··· INPUT RECORDS

(* ===== verification/GloriaEmit.v ===== *)
(** * The Gloria compiler (src/internal/gloria/state.go, fn.go, emitter.go)

    A one-pass compiler: the tokens of a function's body are consumed one by
    one and machine code is appended to a byte slice.  [M] is the state that the
    closures nextToken and peekToken and the variables [out] and [state] of
    CompileFunc share, with the errors of the code. *)
From S2P Require Import Prelude GloriaLex GloriaCode.

(** ** Variables (state.go) *)
Record compilerState : Type := mk_cstate {
  vars : gmap bytes Z;
  declared : gmap bytes bool;
  stackOffset : Z }.

Definition newCompilerState : compilerState := mk_cstate ∅ ∅ 0.

Definition is_declared (s : compilerState) (name : bytes) : bool := default false (declared s !! name).

Definition getStackOffset (s : compilerState) (name : bytes) : outcome Z :=
  if negb (is_declared s name) then
    Err ("variable '" +:+ string_of_bytes name +:+ "' is not declared! Use 'let " +:+
         string_of_bytes name +:+ " = ...'")
  else Ok (default 0 (vars s !! name)).

Definition declareAndAlloc (s : compilerState) (name : bytes) : outcome (Z * compilerState) :=
  if is_declared s name then Err ("variable '" +:+ string_of_bytes name +:+ "' redeclared")
  else
    let off := stackOffset s - 8 in
    Ok (off, mk_cstate (<[name := off]> (vars s)) (<[name := true]> (declared s)) off).

(** ** Function headers (fn.go) *)

(** [abiArgRegs[i]]: a seventh argument is out of range. *)
Definition argReg (i : nat) : outcome Z :=
  match abiArgRegs !! i with Some r => Ok r | None => Panic end.

Fixpoint header_args (fuel : nat) (l : Lexer) (src : bytes) (args : list bytes) : outcome (list bytes * Lexer) :=
  match fuel with
  | O => Diverge
  | S n =>
      '(tok, l) ← NextToken l;
      if bool_decide (t_type tok = RPAREN) then Ok (args, l)
      else if bool_decide (t_type tok = IDENT) then
        let args := args ++ [Literal tok src] in
        '(next, l) ← NextToken l;
        if bool_decide (t_type next = RPAREN) then Ok (args, l)
        else if bool_decide (Literal next src = bs ",") || bool_decide (t_type next = COMMA)
        then header_args n l src args
        else if bool_decide (t_type next = IDENT) then header_args n l src (args ++ [Literal next src])
        else header_args n l src args
      else if bool_decide (Literal tok src = bs ",") || bool_decide (t_type tok = COMMA)
      then header_args n l src args
      else Err "expected argument name or ')'"
  end.

Definition ParseFunctionHeader (l : Lexer) (src : bytes) : outcome (list bytes * Lexer) :=
  '(t, l) ← NextToken l;
  if negb (bool_decide (t_type t = IDENT)) then Err "expected function name" else
  '(t, l) ← NextToken l;
  if negb (bool_decide (t_type t = LPAREN)) then Err "expected (" else
  '(args, l) ← header_args (lex_fuel l) l src [];
  if (6 <? length args)%nat then Err "gloria supports max 6 arguments for now (system V ABI limits)" else
  '(t, l) ← NextToken l;
  if negb (bool_decide (t_type t = LBRACE)) then Err "expected {" else Ok (args, l).

Fixpoint store_args (i : nat) (out : bytes) (s : compilerState) (args : list bytes)
    : outcome (bytes * compilerState) :=
  match args with
  | [] => Ok (out, s)
  | argName :: rest =>
      '(offset, s) ← declareAndAlloc s argName;
      r ← argReg i;
      store_args (S i) (emitMovRegToStack out r offset) s rest
  end.

(** push rbp; mov rbp, rsp; sub rsp, 128; the arguments to their slots. *)
Definition EmitPrologue (out : bytes) (s : compilerState) (args : list bytes) : outcome (bytes * compilerState) :=
  let out := out ++ [0x55] in
  let out := out ++ [0x48; 0x89; 0xE5] in
  let out := out ++ [0x48; 0x81; 0xEC; 0x80; 0x00; 0x00; 0x00] in
  store_args 0 out s args.

(** ** Tables of the emitter *)
Record FunctionProto : Type := mk_proto { fp_Name : bytes; fp_Offset : Z; fp_Args : list bytes }.

Record Relocation : Type := mk_rel { CallInstructionOffset : Z; TargetFuncName : bytes }.

Record FuncAST : Type := mk_func { name : bytes; args : list bytes; bodyTokens : list Token }.

(** strconv.ParseUint(s, 10, 64): the value and whether the error is nil. *)
Fixpoint ParseUint_loop (n : Z) (s : bytes) : Z * bool :=
  match s with
  | [] => (n, true)
  | c :: r =>
      if digitb c then
        let n1 := n * 10 + (c - 48) in
        if max_uint64 <? n1 then (max_uint64, false) else ParseUint_loop n1 r
      else (0, false)
  end.

Definition ParseUint (s : bytes) : Z * bool :=
  match s with [] => (0, false) | _ => ParseUint_loop 0 s end.

(** ** The compiler's monad *)
Record fstate : Type := mk_f { f_out : bytes; f_state : compilerState; f_toks : list Token }.

Definition M (A : Type) : Type := fstate → outcome (A * fstate).

#[export] Instance M_ret : MRet M := λ A a f, Ok (a, f).
#[export] Instance M_bind : MBind M := λ A B k m f,
  match m f with
  | Ok (a, f') => k a f'
  | Err e => Err e
  | Panic => Panic
  | Diverge => Diverge
  end.

Definition EOF_token : Token := mk_token EOF 0 0.

Definition nextToken : M Token := λ f,
  match f_toks f with
  | [] => Ok (EOF_token, f)
  | t :: r => Ok (t, mk_f (f_out f) (f_state f) r)
  end.

Definition peekToken : M Token := λ f,
  match f_toks f with [] => Ok (EOF_token, f) | t :: _ => Ok (t, f) end.

Definition fail {A} (e : string) : M A := λ _, Err e.
Definition guard_or (b : bool) (e : string) : M unit := if b then mret tt else fail e.
Definition is_type (t : Token) (ty : TokenType) : bool := bool_decide (t_type t = ty).
Definition expect (ty : TokenType) (e : string) : M unit :=
  t ← nextToken; guard_or (is_type t ty) e.

(** [out = w(out)], for a writer [w] without and with errors. *)
Definition emit_ (w : bytes → bytes) : M unit := λ f, Ok (tt, mk_f (w (f_out f)) (f_state f) (f_toks f)).
Definition try_emit (w : compilerState → bytes → outcome bytes) : M unit := λ f,
  o ← w (f_state f) (f_out f); Ok (tt, mk_f o (f_state f) (f_toks f)).

Definition out_len : M nat := λ f, Ok (length (f_out f), f).
Definition token_fuel : M nat := λ f, Ok (S (length (f_toks f)), f).
Definition offset_of (x : bytes) : M Z := λ f, o ← getStackOffset (f_state f) x; Ok (o, f).
Definition declare (x : bytes) : M Z := λ f,
  '(o, s) ← declareAndAlloc (f_state f) x; Ok (o, mk_f (f_out f) s (f_toks f)).
Definition arg_reg (i : nat) : M Z := λ f, r ← argReg i; Ok (r, f).

(** What a statement leads to: the next one, or the function's result. *)
Inductive flow : Type := Next | Done (code : bytes) (relocs : list Relocation).

Section source.
Variable src : bytes.

Definition lit (t : Token) : bytes := Literal t src.
Definition immediate (t : Token) : Z := (ParseUint (lit t)).1.

(** ** Expressions and built-in calls *)

Fixpoint builtin_args (fuel : nat) (acc : list bytes) : M (list bytes) :=
  match fuel with
  | O => λ _, Diverge
  | S n =>
      argTok ← nextToken;
      if is_type argTok RPAREN || is_type argTok EOF then mret acc
      else if is_type argTok COMMA then builtin_args n acc
      else if negb (is_type argTok IDENT) && negb (is_type argTok INT)
      then fail "expected identifier or integer inside call"
      else
        next ← nextToken;
        let acc := acc ++ [lit argTok] in
        if is_type next RPAREN then mret acc
        else if is_type next COMMA then builtin_args n acc
        else fail "expected ',' or ')' after argument"
  end.

Definition parseBuiltinArgs : M (list bytes) := n ← token_fuel; builtin_args n [].

Definition emitLoadValue (out : bytes) (tok : Token) (reg : Z) (s : compilerState) : outcome bytes :=
  match t_type tok with
  | INT =>
      let '(v, ok) := ParseUint (lit tok) in
      if ok then Ok (emitMovImm64ToReg out reg v) else Err "invalid integer literal"
  | IDENT =>
      if bool_decide (lit tok = bs "peek") then Err "peek must be handled as a builtin call"
      else offset ← getStackOffset s (lit tok); Ok (emitMovStackToReg out reg offset)
  | _ => Err "expected integer or variable"
  end.

Definition emitBinaryOp (out : bytes) (op : TokenType) (rhs : Token) (s : compilerState) : outcome bytes :=
  if is_type rhs INT then
    let '(v, ok) := ParseUint (lit rhs) in
    if negb ok then Err "invalid integer literal"
    else if bool_decide (op = PLUS) then Ok (emitAddImm64ToReg out 0 v) else Ok (emitSubImm64ToReg out 0 v)
  else
    offset ← getStackOffset s (lit rhs);
    let out := emitMovStackToReg out 1 offset in
    if bool_decide (op = PLUS) then Ok (emitAddRegToReg out 1 0) else Ok (emitSubRegToReg out 1 0).

Definition emitPrintValue (out : bytes) (tok : Token) (s : compilerState) : outcome bytes :=
  match t_type tok with
  | STRING => emitBareMetalPrint out (lit tok)
  | INT => emitNumberPrint out (lit tok)
  | IDENT =>
      let regName := lit tok in
      match assoc regName regMap with
      | Some _ => Ok (emitRegisterPrint out regName)
      | None =>
          offset ← getStackOffset s regName;
          Ok (emitRegisterPrint (emitMovStackToReg out 0 offset) (bs "rax"))
      end
  | _ => Err "print expects a string, number, or variable"
  end.

Definition emitCondition (out : bytes) (lhsTok rhsTok : Token) (s : compilerState) : outcome bytes :=
  out ← emitLoadValue out lhsTok 0 s;
  out ← emitLoadValue out rhsTok 1 s;
  Ok (emitCmpRegToReg out 1 0).

Definition parseExpression (firstTok : Token) : M unit :=
  try_emit (λ s out, emitLoadValue out firstTok 0 s);;
  opTok ← peekToken;
  if is_type opTok PLUS || is_type opTok MINUS then
    nextToken;;
    rhs ← nextToken;
    try_emit (λ s out, emitBinaryOp out (t_type opTok) rhs s)
  else mret tt.

(** One argument of out8 or in8: an immediate within its range or a variable. *)
Definition port_arg (out : bytes) (arg : bytes) (limit : Z) (e : string)
    (imm : bytes → Z → bytes) (reg : Z) (s : compilerState) : outcome bytes :=
  let '(v, ok) := ParseUint arg in
  if ok then (if limit <? v then Err e else Ok (imm out v))
  else offset ← getStackOffset s arg; Ok (emitMovStackToReg out reg offset).

Definition emitBuiltinCall (fn : bytes) (args : list bytes) (s : compilerState) (out : bytes) : outcome bytes :=
  if bool_decide (fn = bs "out8") then
    match args with
    | [port; data] =>
        out ← port_arg out port 0xFFFF "out8 port immediate out of range" (λ o, emitMovImm16ToReg o 2) 2 s;
        out ← port_arg out data 0xFF "out8 data immediate out of range" (λ o, emitMovImm8ToReg o 0) 0 s;
        Ok (out ++ [0xEE])
    | _ => Err "out8 expects exactly 2 arguments"
    end
  else if bool_decide (fn = bs "in8") then
    match args with
    | [port] =>
        out ← port_arg out port 0xFFFF "in8 port immediate out of range" (λ o, emitMovImm16ToReg o 2) 2 s;
        Ok ((out ++ [0xEC]) ++ [0x48; 0x0F; 0xB6; 0xC0])
    | _ => Err "in8 expects exactly 1 argument"
    end
  else Ok out.

(** [out8(...)] and [in8(...)], from the opening parenthesis on. *)
Definition builtin_stmt (fn : bytes) : M unit :=
  expect LPAREN ("expected '(' after " +:+ string_of_bytes fn);;
  args ← parseBuiltinArgs;
  try_emit (emitBuiltinCall fn args).

Definition is_port_call (t : Token) : bool :=
  is_type t IDENT && (bool_decide (lit t = bs "out8") || bool_decide (lit t = bs "in8")).
Definition is_name (t : Token) (w : bytes) : bool := is_type t IDENT && bool_decide (lit t = w).

(** [print(...)], from the opening parenthesis on. *)
Definition print_stmt : M unit :=
  expect LPAREN "expected '(' after print";;
  argTok ← nextToken;
  if is_type argTok RPAREN then fail "print expects an argument"
  else if is_type argTok STRING then
    expect RPAREN "expected ')' after print string";;
    try_emit (λ _ out, emitBareMetalPrint out (lit argTok))
  else if is_type argTok INT then
    expect RPAREN "expected ')' after print number";;
    try_emit (λ _ out, emitNumberPrint out (lit argTok))
  else if is_type argTok IDENT then
    expect RPAREN "expected ')' after print register";;
    emit_ (λ out, emitRegisterPrint out (lit argTok))
  else fail "print expects string, number, or register".

(** The argument [i] of peek and poke to its register. *)
Definition load_arg (i : nat) (arg : bytes) : M unit :=
  let '(v, ok) := ParseUint arg in
  if ok then r ← arg_reg i; emit_ (λ out, emitMovImm64ToReg out r v)
  else
    offset ← offset_of arg;
    r ← arg_reg i;
    emit_ (λ out, emitMovStackToReg out r offset).

(** movzx eax, word [rdi] *)
Definition peek_bytes : bytes := [0x0F; 0xB7; 0x07].
(** mov [rdi], si *)
Definition poke_bytes : bytes := [0x66; 0x89; 0x37].

(** ** Statements *)

Definition store_imm (offset v : Z) : M unit :=
  emit_ (λ out, emitMovImm64ToReg out 0 v);; emit_ (λ out, emitMovRegToStack out 0 offset).

(** [in8(...)] as a right-hand side. *)
Definition assign_in8 (offset : Z) : M unit :=
  expect LPAREN "expected '(' after in8";;
  args ← parseBuiltinArgs;
  try_emit (emitBuiltinCall (bs "in8") args);;
  emit_ (λ out, emitMovRegToStack out 0 offset).

(** [x += n] and [x -= n]. *)
Definition update_imm (op : TokenType) (offset v : Z) : M unit :=
  emit_ (λ out, emitMovStackToReg out 0 offset);;
  (if bool_decide (op = PLUS_ASSIGN) then emit_ (λ out, emitAddImm64ToReg out 0 v)
   else emit_ (λ out, emitSubImm64ToReg out 0 v));;
  emit_ (λ out, emitMovRegToStack out 0 offset).

Definition let_peek (offset : Z) : M unit :=
  expect LPAREN "expected '(' after peek";;
  addrTok ← nextToken;
  guard_or (is_type addrTok IDENT || is_type addrTok INT) "expected address inside peek(...)";;
  expect RPAREN "expected ')' after peek address";;
  load_arg 0 (lit addrTok);;
  emit_ (λ out, out ++ peek_bytes);;
  emit_ (λ out, emitMovRegToStack out 0 offset).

······

• _ABOUT THIS EXERCISE_: With the string "None" as the key, filter the data above and show the lines that match.

• _RESULT OF THE TASK_:
  match abiArgRegs !! i with Some r => Ok r | None => Panic end.
      | None =>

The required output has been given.